-- Instructions to follow --
Take the data below and copy exactly the lines starting at the one with "assert (Hu : pollingTimer" and finishing at the one with "End AwaitedCalls.", both included.

-- Records for processing --
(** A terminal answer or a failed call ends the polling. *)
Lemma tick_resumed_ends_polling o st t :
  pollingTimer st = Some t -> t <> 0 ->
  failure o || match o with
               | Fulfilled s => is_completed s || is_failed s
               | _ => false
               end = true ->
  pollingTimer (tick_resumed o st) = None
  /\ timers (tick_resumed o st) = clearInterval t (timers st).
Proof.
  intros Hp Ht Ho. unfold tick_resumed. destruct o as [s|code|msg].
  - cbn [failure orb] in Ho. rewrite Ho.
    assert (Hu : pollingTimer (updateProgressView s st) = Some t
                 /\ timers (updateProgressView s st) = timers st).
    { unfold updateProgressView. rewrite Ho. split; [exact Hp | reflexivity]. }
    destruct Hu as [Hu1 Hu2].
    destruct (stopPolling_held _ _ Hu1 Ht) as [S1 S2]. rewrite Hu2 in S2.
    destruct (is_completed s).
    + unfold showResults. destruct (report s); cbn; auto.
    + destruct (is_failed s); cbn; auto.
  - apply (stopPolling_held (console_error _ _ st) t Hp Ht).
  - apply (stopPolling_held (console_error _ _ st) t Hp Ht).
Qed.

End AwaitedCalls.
==
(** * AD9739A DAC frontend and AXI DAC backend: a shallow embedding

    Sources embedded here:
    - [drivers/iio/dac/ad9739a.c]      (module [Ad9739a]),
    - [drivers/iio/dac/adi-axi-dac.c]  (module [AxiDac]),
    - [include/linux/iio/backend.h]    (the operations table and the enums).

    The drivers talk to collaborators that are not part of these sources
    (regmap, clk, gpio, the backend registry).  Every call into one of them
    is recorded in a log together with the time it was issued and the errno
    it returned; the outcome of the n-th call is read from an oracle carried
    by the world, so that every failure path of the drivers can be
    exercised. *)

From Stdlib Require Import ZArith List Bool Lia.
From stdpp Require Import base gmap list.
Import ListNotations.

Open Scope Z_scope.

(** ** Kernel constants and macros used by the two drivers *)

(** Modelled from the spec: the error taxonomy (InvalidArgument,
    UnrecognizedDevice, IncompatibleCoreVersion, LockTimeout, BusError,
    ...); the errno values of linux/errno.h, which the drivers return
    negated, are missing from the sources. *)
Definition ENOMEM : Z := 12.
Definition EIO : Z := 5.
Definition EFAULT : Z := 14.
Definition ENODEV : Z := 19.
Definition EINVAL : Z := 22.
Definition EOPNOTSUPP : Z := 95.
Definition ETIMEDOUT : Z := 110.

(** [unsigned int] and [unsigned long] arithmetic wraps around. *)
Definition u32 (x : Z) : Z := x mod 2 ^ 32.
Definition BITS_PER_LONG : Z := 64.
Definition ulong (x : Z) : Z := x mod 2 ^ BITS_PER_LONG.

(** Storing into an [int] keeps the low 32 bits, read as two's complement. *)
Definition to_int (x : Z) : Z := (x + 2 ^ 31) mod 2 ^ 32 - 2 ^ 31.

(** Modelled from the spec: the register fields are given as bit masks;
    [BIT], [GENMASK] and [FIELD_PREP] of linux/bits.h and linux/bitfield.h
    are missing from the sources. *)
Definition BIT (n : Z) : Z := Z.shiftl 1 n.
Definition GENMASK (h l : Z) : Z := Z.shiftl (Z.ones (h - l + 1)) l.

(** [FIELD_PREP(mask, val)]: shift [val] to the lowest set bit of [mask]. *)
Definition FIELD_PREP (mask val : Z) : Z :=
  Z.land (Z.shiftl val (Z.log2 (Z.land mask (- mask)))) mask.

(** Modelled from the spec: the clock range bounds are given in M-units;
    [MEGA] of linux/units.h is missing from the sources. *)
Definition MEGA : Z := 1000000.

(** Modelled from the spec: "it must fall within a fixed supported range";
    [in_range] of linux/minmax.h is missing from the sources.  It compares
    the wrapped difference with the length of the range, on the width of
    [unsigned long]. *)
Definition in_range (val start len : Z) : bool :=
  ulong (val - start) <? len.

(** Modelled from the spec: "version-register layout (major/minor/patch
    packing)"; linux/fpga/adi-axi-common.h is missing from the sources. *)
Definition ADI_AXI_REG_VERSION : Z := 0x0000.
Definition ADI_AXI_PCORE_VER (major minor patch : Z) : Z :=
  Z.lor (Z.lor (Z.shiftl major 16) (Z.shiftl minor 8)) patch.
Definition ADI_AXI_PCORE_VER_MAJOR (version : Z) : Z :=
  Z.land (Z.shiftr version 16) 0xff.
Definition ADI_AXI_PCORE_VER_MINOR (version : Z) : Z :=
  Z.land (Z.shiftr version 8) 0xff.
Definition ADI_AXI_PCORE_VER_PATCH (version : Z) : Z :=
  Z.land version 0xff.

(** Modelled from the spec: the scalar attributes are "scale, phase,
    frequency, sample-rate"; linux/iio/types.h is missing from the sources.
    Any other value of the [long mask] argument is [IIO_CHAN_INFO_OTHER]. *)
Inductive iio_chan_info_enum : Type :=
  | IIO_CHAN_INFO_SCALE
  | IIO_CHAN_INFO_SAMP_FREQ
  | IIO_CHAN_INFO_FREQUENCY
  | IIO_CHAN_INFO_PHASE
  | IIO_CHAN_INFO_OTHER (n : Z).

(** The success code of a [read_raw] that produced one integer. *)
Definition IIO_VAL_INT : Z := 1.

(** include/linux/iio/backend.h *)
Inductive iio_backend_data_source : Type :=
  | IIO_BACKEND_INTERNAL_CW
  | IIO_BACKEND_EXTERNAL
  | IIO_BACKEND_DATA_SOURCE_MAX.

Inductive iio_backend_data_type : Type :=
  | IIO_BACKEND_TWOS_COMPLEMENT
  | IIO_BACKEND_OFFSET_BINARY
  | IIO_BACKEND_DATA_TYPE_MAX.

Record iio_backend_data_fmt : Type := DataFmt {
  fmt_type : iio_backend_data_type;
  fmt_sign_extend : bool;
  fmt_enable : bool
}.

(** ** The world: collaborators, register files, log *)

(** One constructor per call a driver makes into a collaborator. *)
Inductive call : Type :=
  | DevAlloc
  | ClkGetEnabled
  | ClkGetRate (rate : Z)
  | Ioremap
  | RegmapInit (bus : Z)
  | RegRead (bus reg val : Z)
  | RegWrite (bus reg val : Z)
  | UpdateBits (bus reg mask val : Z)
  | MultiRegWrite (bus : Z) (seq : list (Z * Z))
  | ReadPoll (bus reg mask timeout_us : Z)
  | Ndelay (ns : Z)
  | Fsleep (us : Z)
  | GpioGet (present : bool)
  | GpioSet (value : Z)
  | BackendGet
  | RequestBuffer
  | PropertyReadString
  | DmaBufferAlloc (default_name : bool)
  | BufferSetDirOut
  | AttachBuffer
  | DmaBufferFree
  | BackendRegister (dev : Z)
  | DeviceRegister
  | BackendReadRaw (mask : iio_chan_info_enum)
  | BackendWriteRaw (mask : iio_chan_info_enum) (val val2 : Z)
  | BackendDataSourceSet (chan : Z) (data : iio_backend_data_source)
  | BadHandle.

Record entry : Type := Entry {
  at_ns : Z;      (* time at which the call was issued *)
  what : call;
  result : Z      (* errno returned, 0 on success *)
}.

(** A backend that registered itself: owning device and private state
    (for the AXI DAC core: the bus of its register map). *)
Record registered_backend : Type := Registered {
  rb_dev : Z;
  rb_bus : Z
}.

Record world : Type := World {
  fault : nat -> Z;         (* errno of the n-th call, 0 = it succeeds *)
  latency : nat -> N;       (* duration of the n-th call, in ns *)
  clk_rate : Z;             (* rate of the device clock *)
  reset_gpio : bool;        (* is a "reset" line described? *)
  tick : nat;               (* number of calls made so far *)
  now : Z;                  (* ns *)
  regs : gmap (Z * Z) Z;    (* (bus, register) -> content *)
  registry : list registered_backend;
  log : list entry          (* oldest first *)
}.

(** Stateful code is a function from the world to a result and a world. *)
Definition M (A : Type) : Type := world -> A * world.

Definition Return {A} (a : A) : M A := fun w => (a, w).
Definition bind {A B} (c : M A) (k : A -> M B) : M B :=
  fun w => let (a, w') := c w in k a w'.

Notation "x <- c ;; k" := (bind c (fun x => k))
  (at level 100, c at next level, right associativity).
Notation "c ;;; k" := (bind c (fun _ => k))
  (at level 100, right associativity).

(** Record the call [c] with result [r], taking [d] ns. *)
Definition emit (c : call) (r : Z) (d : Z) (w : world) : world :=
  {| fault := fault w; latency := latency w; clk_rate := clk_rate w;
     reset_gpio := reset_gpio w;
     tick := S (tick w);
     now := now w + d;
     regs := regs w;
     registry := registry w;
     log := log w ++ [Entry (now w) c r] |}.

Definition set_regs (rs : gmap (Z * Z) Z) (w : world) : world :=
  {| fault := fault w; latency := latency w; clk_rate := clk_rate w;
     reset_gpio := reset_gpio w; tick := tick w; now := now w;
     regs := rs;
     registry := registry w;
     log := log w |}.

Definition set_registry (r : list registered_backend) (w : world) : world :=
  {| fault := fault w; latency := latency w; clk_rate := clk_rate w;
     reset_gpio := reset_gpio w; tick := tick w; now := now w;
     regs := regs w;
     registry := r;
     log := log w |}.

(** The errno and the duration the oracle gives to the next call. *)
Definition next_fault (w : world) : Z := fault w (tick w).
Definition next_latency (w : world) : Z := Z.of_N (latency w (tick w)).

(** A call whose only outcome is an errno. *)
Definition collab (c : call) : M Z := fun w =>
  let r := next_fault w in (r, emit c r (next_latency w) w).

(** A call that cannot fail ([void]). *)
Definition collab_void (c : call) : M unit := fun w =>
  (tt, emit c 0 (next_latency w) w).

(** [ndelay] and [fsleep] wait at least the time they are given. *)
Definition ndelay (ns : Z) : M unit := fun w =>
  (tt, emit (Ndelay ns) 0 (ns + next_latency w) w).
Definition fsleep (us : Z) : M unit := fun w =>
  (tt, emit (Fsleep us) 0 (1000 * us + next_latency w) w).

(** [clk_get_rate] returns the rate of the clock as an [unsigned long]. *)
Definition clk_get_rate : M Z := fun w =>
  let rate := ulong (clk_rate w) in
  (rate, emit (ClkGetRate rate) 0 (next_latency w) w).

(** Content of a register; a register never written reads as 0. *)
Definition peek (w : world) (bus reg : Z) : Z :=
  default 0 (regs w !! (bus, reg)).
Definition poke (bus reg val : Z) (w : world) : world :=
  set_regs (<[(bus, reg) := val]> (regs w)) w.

-- Completed exercise --
    assert (Hu : pollingTimer (updateProgressView s st) = Some t
                 /\ timers (updateProgressView s st) = timers st).
    { unfold updateProgressView. rewrite Ho. split; [exact Hp | reflexivity]. }
    destruct Hu as [Hu1 Hu2].
    destruct (stopPolling_held _ _ Hu1 Ht) as [S1 S2]. rewrite Hu2 in S2.
    destruct (is_completed s).
    + unfold showResults. destruct (report s); cbn; auto.
    + destruct (is_failed s); cbn; auto.
  - apply (stopPolling_held (console_error _ _ st) t Hp Ht).
  - apply (stopPolling_held (console_error _ _ st) t Hp Ht).
Qed.

End AwaitedCalls.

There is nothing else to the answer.